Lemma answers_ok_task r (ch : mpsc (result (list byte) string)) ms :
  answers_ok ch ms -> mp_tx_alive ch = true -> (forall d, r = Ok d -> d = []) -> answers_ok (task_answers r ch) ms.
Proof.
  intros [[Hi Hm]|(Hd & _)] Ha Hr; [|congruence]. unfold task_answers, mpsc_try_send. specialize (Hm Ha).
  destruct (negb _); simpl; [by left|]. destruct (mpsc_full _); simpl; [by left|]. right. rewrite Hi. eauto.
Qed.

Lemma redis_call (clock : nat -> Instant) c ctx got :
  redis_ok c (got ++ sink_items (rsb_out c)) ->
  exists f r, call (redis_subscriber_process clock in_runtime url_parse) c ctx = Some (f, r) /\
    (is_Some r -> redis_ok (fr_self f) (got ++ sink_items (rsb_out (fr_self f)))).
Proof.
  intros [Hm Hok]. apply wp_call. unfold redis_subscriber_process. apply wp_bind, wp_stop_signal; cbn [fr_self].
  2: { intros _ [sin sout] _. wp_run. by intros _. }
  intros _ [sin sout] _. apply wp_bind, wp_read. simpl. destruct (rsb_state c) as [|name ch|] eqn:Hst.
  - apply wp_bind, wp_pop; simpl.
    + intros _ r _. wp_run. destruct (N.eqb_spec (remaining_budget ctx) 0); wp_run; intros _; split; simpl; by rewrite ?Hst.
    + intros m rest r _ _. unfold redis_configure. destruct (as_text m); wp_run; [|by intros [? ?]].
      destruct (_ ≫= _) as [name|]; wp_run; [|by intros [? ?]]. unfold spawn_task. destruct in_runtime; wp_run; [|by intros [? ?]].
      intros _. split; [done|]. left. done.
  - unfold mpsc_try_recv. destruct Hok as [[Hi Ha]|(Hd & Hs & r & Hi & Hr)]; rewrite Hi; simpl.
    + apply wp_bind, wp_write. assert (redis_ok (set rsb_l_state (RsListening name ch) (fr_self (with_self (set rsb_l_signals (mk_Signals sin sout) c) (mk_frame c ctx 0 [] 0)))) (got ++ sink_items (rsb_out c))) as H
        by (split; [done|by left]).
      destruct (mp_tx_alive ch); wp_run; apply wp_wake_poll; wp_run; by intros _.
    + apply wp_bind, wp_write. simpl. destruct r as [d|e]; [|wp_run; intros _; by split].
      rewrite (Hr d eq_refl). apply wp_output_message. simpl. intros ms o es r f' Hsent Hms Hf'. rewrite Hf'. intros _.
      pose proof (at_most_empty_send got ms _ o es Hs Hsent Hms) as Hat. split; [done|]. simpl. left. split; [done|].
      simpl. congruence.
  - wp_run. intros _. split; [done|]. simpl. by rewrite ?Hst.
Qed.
────────
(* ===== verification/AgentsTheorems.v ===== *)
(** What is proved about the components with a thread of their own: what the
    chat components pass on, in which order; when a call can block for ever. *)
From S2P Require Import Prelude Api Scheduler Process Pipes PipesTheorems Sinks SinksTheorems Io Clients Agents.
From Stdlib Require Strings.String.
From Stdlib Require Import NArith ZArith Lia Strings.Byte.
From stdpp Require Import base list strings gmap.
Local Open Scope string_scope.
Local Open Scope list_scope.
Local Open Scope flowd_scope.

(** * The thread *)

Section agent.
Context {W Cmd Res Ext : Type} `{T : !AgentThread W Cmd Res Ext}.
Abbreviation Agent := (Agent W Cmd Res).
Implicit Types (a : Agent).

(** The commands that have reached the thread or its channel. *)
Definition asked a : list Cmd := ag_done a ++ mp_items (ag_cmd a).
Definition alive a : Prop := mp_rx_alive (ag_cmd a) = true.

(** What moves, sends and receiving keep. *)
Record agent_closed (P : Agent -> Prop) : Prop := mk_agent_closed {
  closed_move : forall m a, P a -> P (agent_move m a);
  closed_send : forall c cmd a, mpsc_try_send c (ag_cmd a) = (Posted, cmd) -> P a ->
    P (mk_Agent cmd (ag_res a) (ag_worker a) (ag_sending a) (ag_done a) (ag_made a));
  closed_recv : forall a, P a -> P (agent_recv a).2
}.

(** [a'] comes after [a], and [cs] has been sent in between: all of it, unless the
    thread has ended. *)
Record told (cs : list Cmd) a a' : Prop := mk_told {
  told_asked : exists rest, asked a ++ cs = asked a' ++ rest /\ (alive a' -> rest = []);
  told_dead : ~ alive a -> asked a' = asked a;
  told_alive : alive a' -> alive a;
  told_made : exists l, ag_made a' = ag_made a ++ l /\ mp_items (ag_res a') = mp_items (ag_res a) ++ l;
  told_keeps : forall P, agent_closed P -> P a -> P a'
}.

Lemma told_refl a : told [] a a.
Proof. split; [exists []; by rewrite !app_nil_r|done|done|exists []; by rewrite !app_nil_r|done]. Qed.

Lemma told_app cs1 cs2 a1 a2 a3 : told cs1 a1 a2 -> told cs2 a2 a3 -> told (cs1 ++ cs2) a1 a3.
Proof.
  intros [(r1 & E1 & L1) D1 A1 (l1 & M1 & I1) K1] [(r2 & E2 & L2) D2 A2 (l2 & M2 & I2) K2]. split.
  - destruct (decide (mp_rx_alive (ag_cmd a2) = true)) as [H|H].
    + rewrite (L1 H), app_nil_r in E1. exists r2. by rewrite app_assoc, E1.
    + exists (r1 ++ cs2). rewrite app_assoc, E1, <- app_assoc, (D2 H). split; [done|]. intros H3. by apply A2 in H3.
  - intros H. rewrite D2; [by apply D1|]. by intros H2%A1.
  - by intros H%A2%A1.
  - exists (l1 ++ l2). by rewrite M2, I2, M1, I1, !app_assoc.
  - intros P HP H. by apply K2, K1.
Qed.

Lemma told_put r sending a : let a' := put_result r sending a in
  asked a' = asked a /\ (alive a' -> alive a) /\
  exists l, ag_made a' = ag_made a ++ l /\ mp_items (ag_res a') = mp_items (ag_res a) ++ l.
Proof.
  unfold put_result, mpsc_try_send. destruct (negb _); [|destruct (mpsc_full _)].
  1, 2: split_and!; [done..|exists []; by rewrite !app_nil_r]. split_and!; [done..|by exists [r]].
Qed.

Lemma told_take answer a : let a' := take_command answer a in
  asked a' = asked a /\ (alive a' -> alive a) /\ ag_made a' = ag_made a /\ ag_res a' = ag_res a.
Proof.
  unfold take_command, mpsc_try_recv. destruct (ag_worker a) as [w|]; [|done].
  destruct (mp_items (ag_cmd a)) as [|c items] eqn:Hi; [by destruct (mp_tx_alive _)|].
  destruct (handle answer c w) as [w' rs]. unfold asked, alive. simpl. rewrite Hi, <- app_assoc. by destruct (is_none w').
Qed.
────────
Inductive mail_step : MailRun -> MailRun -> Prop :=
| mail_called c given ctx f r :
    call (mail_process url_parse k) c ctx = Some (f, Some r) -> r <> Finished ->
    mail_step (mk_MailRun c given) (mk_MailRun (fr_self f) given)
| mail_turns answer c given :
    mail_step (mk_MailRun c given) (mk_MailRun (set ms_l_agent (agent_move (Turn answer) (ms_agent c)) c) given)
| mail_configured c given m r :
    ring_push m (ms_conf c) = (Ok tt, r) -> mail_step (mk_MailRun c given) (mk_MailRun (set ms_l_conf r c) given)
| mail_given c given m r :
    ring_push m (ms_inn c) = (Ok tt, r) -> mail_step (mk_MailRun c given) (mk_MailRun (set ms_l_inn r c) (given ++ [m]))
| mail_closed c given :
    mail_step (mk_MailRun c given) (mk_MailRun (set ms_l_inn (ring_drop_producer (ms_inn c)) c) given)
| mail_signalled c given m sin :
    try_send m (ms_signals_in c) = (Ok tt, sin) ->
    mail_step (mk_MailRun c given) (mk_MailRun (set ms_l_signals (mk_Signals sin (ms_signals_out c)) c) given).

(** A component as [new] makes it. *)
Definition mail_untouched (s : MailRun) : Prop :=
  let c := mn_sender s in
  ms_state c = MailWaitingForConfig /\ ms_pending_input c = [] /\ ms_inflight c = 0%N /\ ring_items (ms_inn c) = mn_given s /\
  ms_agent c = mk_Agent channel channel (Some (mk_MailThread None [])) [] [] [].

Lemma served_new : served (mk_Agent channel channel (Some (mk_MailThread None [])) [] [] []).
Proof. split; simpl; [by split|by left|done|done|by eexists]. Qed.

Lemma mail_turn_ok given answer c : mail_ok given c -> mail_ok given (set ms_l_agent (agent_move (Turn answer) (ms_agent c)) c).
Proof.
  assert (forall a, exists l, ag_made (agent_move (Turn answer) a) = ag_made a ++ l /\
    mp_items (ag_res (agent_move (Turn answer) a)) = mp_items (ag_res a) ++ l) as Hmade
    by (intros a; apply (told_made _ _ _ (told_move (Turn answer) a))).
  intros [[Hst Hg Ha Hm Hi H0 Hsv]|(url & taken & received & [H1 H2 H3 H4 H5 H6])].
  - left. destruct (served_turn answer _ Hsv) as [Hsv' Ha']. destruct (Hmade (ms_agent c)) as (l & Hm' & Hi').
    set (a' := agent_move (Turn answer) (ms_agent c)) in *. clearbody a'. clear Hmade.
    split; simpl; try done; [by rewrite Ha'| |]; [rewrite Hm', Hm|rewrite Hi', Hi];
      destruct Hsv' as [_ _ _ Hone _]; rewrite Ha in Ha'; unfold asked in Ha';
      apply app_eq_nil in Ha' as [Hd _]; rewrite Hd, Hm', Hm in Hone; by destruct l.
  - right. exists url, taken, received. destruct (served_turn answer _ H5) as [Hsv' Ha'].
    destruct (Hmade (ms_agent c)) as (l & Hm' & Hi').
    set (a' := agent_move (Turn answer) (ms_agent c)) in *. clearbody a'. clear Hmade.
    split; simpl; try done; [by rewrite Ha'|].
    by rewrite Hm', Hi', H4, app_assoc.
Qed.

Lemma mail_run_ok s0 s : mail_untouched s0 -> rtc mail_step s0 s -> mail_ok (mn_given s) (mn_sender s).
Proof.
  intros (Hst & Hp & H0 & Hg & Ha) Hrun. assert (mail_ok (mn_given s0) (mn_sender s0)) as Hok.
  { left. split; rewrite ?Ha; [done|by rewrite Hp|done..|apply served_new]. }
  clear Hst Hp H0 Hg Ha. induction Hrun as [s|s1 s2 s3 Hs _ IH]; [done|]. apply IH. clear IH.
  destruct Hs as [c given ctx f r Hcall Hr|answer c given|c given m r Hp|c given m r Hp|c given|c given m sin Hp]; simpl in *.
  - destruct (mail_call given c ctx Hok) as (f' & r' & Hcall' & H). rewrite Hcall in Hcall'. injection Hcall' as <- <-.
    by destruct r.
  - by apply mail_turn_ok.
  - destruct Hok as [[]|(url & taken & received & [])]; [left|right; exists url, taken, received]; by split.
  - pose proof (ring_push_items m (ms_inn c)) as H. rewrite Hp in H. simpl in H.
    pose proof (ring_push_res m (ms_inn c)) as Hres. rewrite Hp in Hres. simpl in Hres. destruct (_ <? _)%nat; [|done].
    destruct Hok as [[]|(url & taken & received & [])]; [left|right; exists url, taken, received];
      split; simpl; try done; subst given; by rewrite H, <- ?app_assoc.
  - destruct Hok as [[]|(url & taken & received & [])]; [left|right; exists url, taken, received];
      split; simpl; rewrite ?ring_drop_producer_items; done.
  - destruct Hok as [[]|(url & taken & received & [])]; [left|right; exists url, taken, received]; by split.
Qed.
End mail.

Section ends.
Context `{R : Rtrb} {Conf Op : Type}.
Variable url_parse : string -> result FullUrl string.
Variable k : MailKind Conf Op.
────────
What the exercise asks – Filter the material for the word "rest" and copy each matching line.

Written reply –
    + intros m rest r _ _. unfold redis_configure. destruct (as_text m); wp_run; [|by intros [? ?]].
  told_asked : exists rest, asked a ++ cs = asked a' ++ rest /\ (alive a' -> rest = []);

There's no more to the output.